TASK: From the entries that follow, copy each line containing the word "PoolProgress".

RECORDS TO USE:
(* ===== verification/PoolProgress.v ===== *)
(** * The worker pool runs what it is given ([cluster/worker_pool.go])

    Before [Stop], and as long as the cleaner finds no queue that has been
    idle for too long, every task that is submitted is run, whatever the
    interleaving: the operations of dispatchers, workers and cleaner are
    bounded in number, and some goroutine can make one until all tasks are
    done. *)

From S2P Require Import Prelude GoStd WorkerPool.
Import WorkerPool.

Module PoolProgress.

Local Open Scope nat_scope.

(** ** Counting *)

Definition is_send (n : nat) (u : submission) : nat :=
  match u with SSend _ m => if decide (m = n) then 1 else 0 | _ => 0 end.
(** Who holds the lock of queue [n]: a submission, its worker, the cleaner. *)
Definition is_unlock (n : nat) (u : submission) : nat :=
  match u with SUnlock _ m => if decide (m = n) then 1 else 0 | _ => 0 end.
Definition unlocks (g : stage) : nat := match g with Unlocking _ => 1 | _ => 0 end.
Definition cleans (n : nat) (c : cleaner_state) : nat :=
  match c with CAt (CTest | CUnlock) _ _ _ m => if decide (m = n) then 1 else 0 | _ => 0 end.

Definition total {A} (f : A -> nat) (m : gmap nat A) : nat := map_fold (fun _ u k => f u + k) 0 m.
Definition sending (n : nat) : gmap nat submission -> nat := total (is_send n).
Definition unlocking (n : nat) : gmap nat submission -> nat := total (is_unlock n).

Section Total.
Context {A : Type} (f : A -> nat).
Implicit Types m : gmap nat A.

Lemma total_fresh i u m : m !! i = None -> total f (<[i := u]> m) = f u + total f m.
Proof. intros H. unfold total. rewrite map_fold_insert_L; [done|intros; lia|done]. Qed.

Lemma total_delete i u m : m !! i = Some u -> total f m = f u + total f (delete i m).
Proof. intros H. rewrite <-(insert_delete_id m i u) at 1 by done. apply total_fresh, lookup_delete_eq. Qed.

Lemma total_insert i u u' m : m !! i = Some u ->
  total f (<[i := u']> m) + f u = total f m + f u'.
Proof.
  intros H. rewrite (total_delete i u m H), <-insert_delete_eq, total_fresh by apply lookup_delete_eq. lia.
Qed.

Lemma total_zero m : (forall i u, m !! i = Some u -> f u = 0) -> total f m = 0.
Proof.
  induction m as [|i u m Hi IH] using map_ind; [done|]. intros H. rewrite total_fresh by done.
  rewrite (H i u), IH by (apply lookup_insert_eq || (intros j v Hj; apply (H j); rewrite lookup_insert_ne; [done|congruence])).
  done.
Qed.

Lemma total_pos m : total f m <> 0 -> exists i u, m !! i = Some u /\ f u <> 0.
Proof.
  induction m as [|i u m Hi IH] using map_ind; [done|]. rewrite total_fresh by done.
  destruct (decide (f u = 0)) as [Hu|Hu]; [|exists i, u; by rewrite lookup_insert_eq].
  rewrite Hu. intros (j & v & Hj & Hv)%IH. exists j, v. rewrite lookup_insert_ne; [done|congruence].
Qed.
End Total.

(** ** Invariant *)

Definition holders (s : state) (n : nat) (q : WorkerQueue) : nat :=
  unlocking n (subs s) + unlocks (worker q) + cleans n (cleaner s).
Definition queue_live (s : state) (n : nat) (q : WorkerQueue) : Prop :=
  closed q = false /\ worker q <> Exited /\ wg q = load q + sending n (subs s) /\
  holders s n q = Nat.b2n (mu q).

(** The queue has not been idle for too long, at the time of a cleaning. *)
Definition young (s : state) (now : Z) (q : WorkerQueue) : Prop :=
  (GoStd.time_sub now (lastActive q) <= clearTimePass (pool s))%Z.
(** The cleaner has no queue to close. *)
Definition cleaner_live (s : state) : Prop :=
  match cleaner s with
  | CAt (CLock | CUnlock) _ _ _ n => n < length (store s)
  | CAt CTest now _ _ n => exists q, store s !! n = Some q /\ young s now q
  | CAt _ _ _ _ _ => False
  | _ => True
  end.

Definition submitted (s : state) : list task := (map_to_list (sub_task <$> subs s)).*2.
(** What the queues of a store have, and their buffered tasks. *)
Definition gathered {A} (f : WorkerQueue -> list A) (l : list WorkerQueue) : list A := concat (f <$> l).
Definition buffered (l : list WorkerQueue) : list task := gathered taskChan l.

Record live (s : state) : Prop := {
  l_cleaner : cleaner_live s;
  l_stopper : stopper s = TNone;
  l_size : (0 <= queueSize (pool s))%Z;
  l_crash : crashed s = None;
  l_map k n : queues (pool s) !! k = Some n -> n < length (store s);
  l_sub i u n : subs s !! i = Some u -> held u = Some n -> n < length (store s);
  l_queue n q : store s !! n = Some q -> queue_live s n q;
  l_tasks : (calls s).*2 ≡ₚ started s ++ buffered (store s) ++ submitted s
}.

Lemma gathered_insert {A} (f : WorkerQueue -> list A) (l : list WorkerQueue) n q q' x y : l !! n = Some q ->
  x ++ f q' ≡ₚ y ++ f q -> x ++ gathered f (<[n := q']> l) ≡ₚ y ++ gathered f l.
Proof.
  intros Hn H. unfold gathered. rewrite <-(take_drop_middle l n q Hn) at 2.
  rewrite insert_take_drop by (by eapply lookup_lt_Some).
  rewrite !fmap_app, !fmap_cons, !concat_app, !concat_cons.
  rewrite (Permutation_app_comm (concat (f <$> take n l))), (Permutation_app_comm (concat (f <$> take n l))).
  rewrite <-!app_assoc, !(app_assoc x), !(app_assoc y). by rewrite H.
Qed.

(** A submission of the same task, elsewhere. *)
Lemma submitted_insert s i u u' : subs s !! i = Some u -> sub_task u' = sub_task u ->
  submitted (set_sub i u' s) = submitted s.
Proof.
  intros Hi Ht. unfold submitted. cbn [subs set_sub set_subs]. f_equal. f_equal.
  rewrite fmap_insert, Ht. apply insert_id. by rewrite lookup_fmap, Hi.
Qed.

Lemma sends_held n u : is_send n u <> 0 -> held u = Some n.
Proof. destruct u; try done. cbn. case_decide; [by subst|done]. Qed.

Lemma unlock_held n u : is_unlock n u <> 0 -> held u = Some n.
Proof. destruct u; try done. cbn. case_decide; [by subst|done]. Qed.

(** A submission counts for no queue but the one it has in hand. *)
Lemma counts_elsewhere m n u : (forall k, held u = Some k -> k = n) -> m <> n -> is_send m u = 0 /\ is_unlock m u = 0.
Proof.
  intros Hh Hne. split.
  - destruct (decide (is_send m u = 0)) as [|E%sends_held%Hh]; [done|congruence].
  - destruct (decide (is_unlock m u = 0)) as [|E%unlock_held%Hh]; [done|congruence].
Qed.

(** ** Steps *)

(** A step that changes queue [n]: what it must keep. *)
Lemma live_put s s' n q q' :
  live s -> store s !! n = Some q -> store s' = <[n := q']> (store s) ->
  stopper s' = TNone -> crashed s' = None -> queueSize (pool s') = queueSize (pool s) ->
  (forall k m, queues (pool s') !! k = Some m -> m < length (store s)) ->
  (forall i u m, subs s' !! i = Some u -> held u = Some m -> m < length (store s)) ->
  closed q' = closed q -> worker q' <> Exited ->
  wg q' + load q + sending n (subs s) = wg q + load q' + sending n (subs s') ->
  holders s' n q' + Nat.b2n (mu q) = holders s n q + Nat.b2n (mu q') ->
  (forall m, m <> n -> sending m (subs s') = sending m (subs s) /\
     unlocking m (subs s') + cleans m (cleaner s') = unlocking m (subs s) + cleans m (cleaner s)) ->
  cleaner_live s' -> (calls s').*2 ≡ₚ started s' ++ buffered (store s') ++ submitted s' -> live s'.
Proof.
  intros Hl Hn Hst Ht Hcr Hz Hq Hs Hcl Hw Hwg Hho Hother Hcle Htasks.
  split; try done; [rewrite Hz; apply Hl|by rewrite Hst, length_insert..|].
  intros m x. rewrite Hst, list_lookup_insert_Some. destruct (l_queue s Hl n q Hn) as (Q1 & Q2 & Q3 & Q4).
  intros [(<- & <- & _)|[Hne Hm]]; [split_and!; [congruence|done|lia|lia]|].
  destruct (l_queue s Hl m x Hm) as (P1 & P2 & P3 & P4). destruct (Hother m (not_eq_sym Hne)) as [Hs1 Hs2].
  split_and!; [done|done|lia|]. unfold holders in *. lia.
Qed.

(** The cleaner keeps a queue whose time does not change, or which it has not
    locked. *)
Lemma cleaner_keep s s' n q q' : cleaner_live s -> store s !! n = Some q -> store s' = <[n := q']> (store s) ->
  cleaner s' = cleaner s -> clearTimePass (pool s') = clearTimePass (pool s) ->
  lastActive q' = lastActive q \/ cleans n (cleaner s) = 0 -> cleaner_live s'.
Proof.
  unfold cleaner_live, young. intros H Hn -> -> -> Ha. destruct (cleaner s) as [| | |ph now vis k m|]; try done.
  destruct ph; try done; rewrite ?length_insert; [done| |done]. destruct H as (x & Hx & Hy).
  destruct (decide (m = n)) as [->|Hne].
  - exists q'. rewrite list_lookup_insert_eq by (by eapply lookup_lt_Some). split; [done|].
    rewrite Hn in Hx. injection Hx as <-. cbn in Ha. rewrite decide_True in Ha by done. by destruct Ha as [->|].
  - exists x. by rewrite list_lookup_insert_ne.
Qed.

Lemma unlocked_free s n q : live s -> store s !! n = Some q -> mu q = false -> cleans n (cleaner s) = 0.
Proof. intros Hl Hn Hm. destruct (l_queue s Hl n q Hn) as (_ & _ & _ & H). rewrite Hm in H. unfold holders in H. cbn in H. lia. Qed.

(** An operation of a submission on its queue. *)
Lemma live_sub s i u u' n q q' :
  live s -> subs s !! i = Some u -> store s !! n = Some q ->
  sub_task u' = sub_task u -> held u' = Some n -> (forall m, held u = Some m -> m = n) ->
  taskChan q' = taskChan q -> closed q' = closed q -> worker q' = worker q ->
  wg q' + is_send n u = wg q + is_send n u' ->
  is_unlock n u' + Nat.b2n (mu q) = is_unlock n u + Nat.b2n (mu q') ->
  lastActive q' = lastActive q \/ mu q = false ->
  live (set_sub i u' (set_queue n q' s)).
Proof.
  intros Hl Hi Hn Ht Hh' Hh Hc Hcl Hw Hwg Hmu Ha. pose proof (lookup_lt_Some _ _ _ Hn) as Hlt.
  pose proof (fun f => total_insert f i u u' (subs s) Hi) as Hsum.
  apply (live_put s _ n q q');
    cbn [cleaner stopper pool crashed store subs calls started set_sub set_subs set_queue set_store]; try done; try apply Hl.
  - intros j v m. rewrite lookup_insert_Some. intros [[<- <-]|[_ Hj]]; [by rewrite Hh'; intros [= <-]|by apply (l_sub s Hl j)].
  - rewrite Hw. by destruct (l_queue s Hl n q Hn) as (_ & ? & _).
  - unfold load, tasks, current, sending. rewrite Hc, Hw. pose proof (Hsum (is_send n)). lia.
  - unfold holders, unlocking. cbn [cleaner subs set_sub set_subs set_queue set_store]. rewrite Hw.
    pose proof (Hsum (is_unlock n)). lia.
  - intros m Hne. unfold sending, unlocking. pose proof (Hsum (is_send m)). pose proof (Hsum (is_unlock m)).
    destruct (counts_elsewhere m n u Hh Hne). destruct (counts_elsewhere m n u'); [by rewrite Hh'; intros k [= <-]|done|lia].
  - apply (cleaner_keep s _ n q q'); try done; [apply Hl|]. destruct Ha as [Ha|Ha]; [by left|right]. by apply (unlocked_free s n q).
  - rewrite (submitted_insert (set_queue n q' s) i u) by done. change (submitted (set_queue n q' s)) with (submitted s).
    rewrite (l_tasks s Hl). apply Permutation_app_head. rewrite !(Permutation_app_comm _ (submitted s)). symmetry.
    apply (gathered_insert taskChan _ _ q); [done|]. by rewrite Hc.
Qed.

(** An operation of a worker on its queue. *)
Lemma live_work s n q q' l :
  live s -> store s !! n = Some q -> closed q' = closed q -> worker q' <> Exited ->
  load q' + wg q = load q + wg q' ->
  unlocks (worker q') + Nat.b2n (mu q) = unlocks (worker q) + Nat.b2n (mu q') ->
  lastActive q' = lastActive q \/ mu q = false ->
  l ++ taskChan q' ≡ₚ taskChan q ->
  live (mkState (pool s) (<[n := q']> (store s)) (subs s) (cleaner s) (stopper s) (calls s) (started s ++ l) (crashed s)).
Proof.
  intros Hl Hn Hcl Hw Hwg Hmu Ha Hc.
  apply (live_put s _ n q q'); cbn [cleaner stopper pool crashed store subs calls started]; try done; try apply Hl.
  - lia.
  - unfold holders. cbn [cleaner subs]. lia.
  - apply (cleaner_keep s _ n q q'); try done; [apply Hl|]. destruct Ha as [Ha|Ha]; [by left|right]. by apply (unlocked_free s n q).
  - rewrite (l_tasks s Hl), <-app_assoc. apply Permutation_app_head. rewrite !app_assoc. apply Permutation_app_tail. symmetry.
    rewrite <-(app_nil_l (buffered (store s))). by apply (gathered_insert taskChan _ _ q).
Qed.

(** An operation of the cleaner, on a queue whose lock it takes or gives back
    or which it leaves alone. *)
Lemma live_clean s c n q b :
  live s -> store s !! n = Some q -> (forall m, m <> n -> cleans m c = cleans m (cleaner s)) ->
  cleans n c + Nat.b2n (mu q) = cleans n (cleaner s) + Nat.b2n b ->
  cleaner_live (set_cleaner c (set_queue n (set_mu b q) s)) -> live (set_cleaner c (set_queue n (set_mu b q) s)).
Proof.
  intros Hl Hn Hother Hmu Hc.
  apply (live_put s _ n q (set_mu b q));
    cbn [cleaner stopper pool crashed store subs calls started set_cleaner set_queue set_store]; try done; try apply Hl.
  - by destruct (l_queue s Hl n q Hn) as (_ & ? & _).
  - unfold holders. cbn [cleaner subs set_cleaner set_queue set_store worker mu set_mu]. lia.
  - intros m Hm. by rewrite (Hother m Hm).
  - rewrite (l_tasks s Hl). apply Permutation_app_head, Permutation_app_tail. symmetry.
    by apply (gathered_insert taskChan _ _ q _ [] []).
Qed.

(** The cleaner moves while it holds no lock. *)
Lemma live_cleaner s c : live s -> (forall m, cleans m c = cleans m (cleaner s)) -> cleaner_live (set_cleaner c s) ->
  live (set_cleaner c s).
Proof.
  intros [H1 H2 H3 H4 H5 H6 H7 H8] Hc Hl. split; try done. intros n q Hn. destruct (H7 n q Hn) as (Q1 & Q2 & Q3 & Q4).
  split_and!; try done. unfold holders in *. cbn [cleaner subs set_cleaner]. by rewrite Hc.
Qed.

(** A submission that does not change its queue. *)
Lemma live_move s i u u' n : live s -> subs s !! i = Some u -> n < length (store s) ->
  sub_task u' = sub_task u -> held u' = Some n -> (forall m, held u = Some m -> m = n) ->
  is_send n u = is_send n u' -> is_unlock n u = is_unlock n u' -> live (set_sub i u' s).
Proof.
  intros Hl Hi Hn Ht Hh' Hh Hs Hu. apply lookup_lt_is_Some_2 in Hn as [q Hq].
  assert (set_queue n q s = s) as E by (destruct s; unfold set_queue, set_store; cbn; by rewrite list_insert_id).
  rewrite <-E. apply (live_sub s i u u' n q q); try done; [lia|lia|by left].
Qed.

REPLY TO THE TASK:
(* ===== verification/PoolProgress.v ===== *)
Module PoolProgress.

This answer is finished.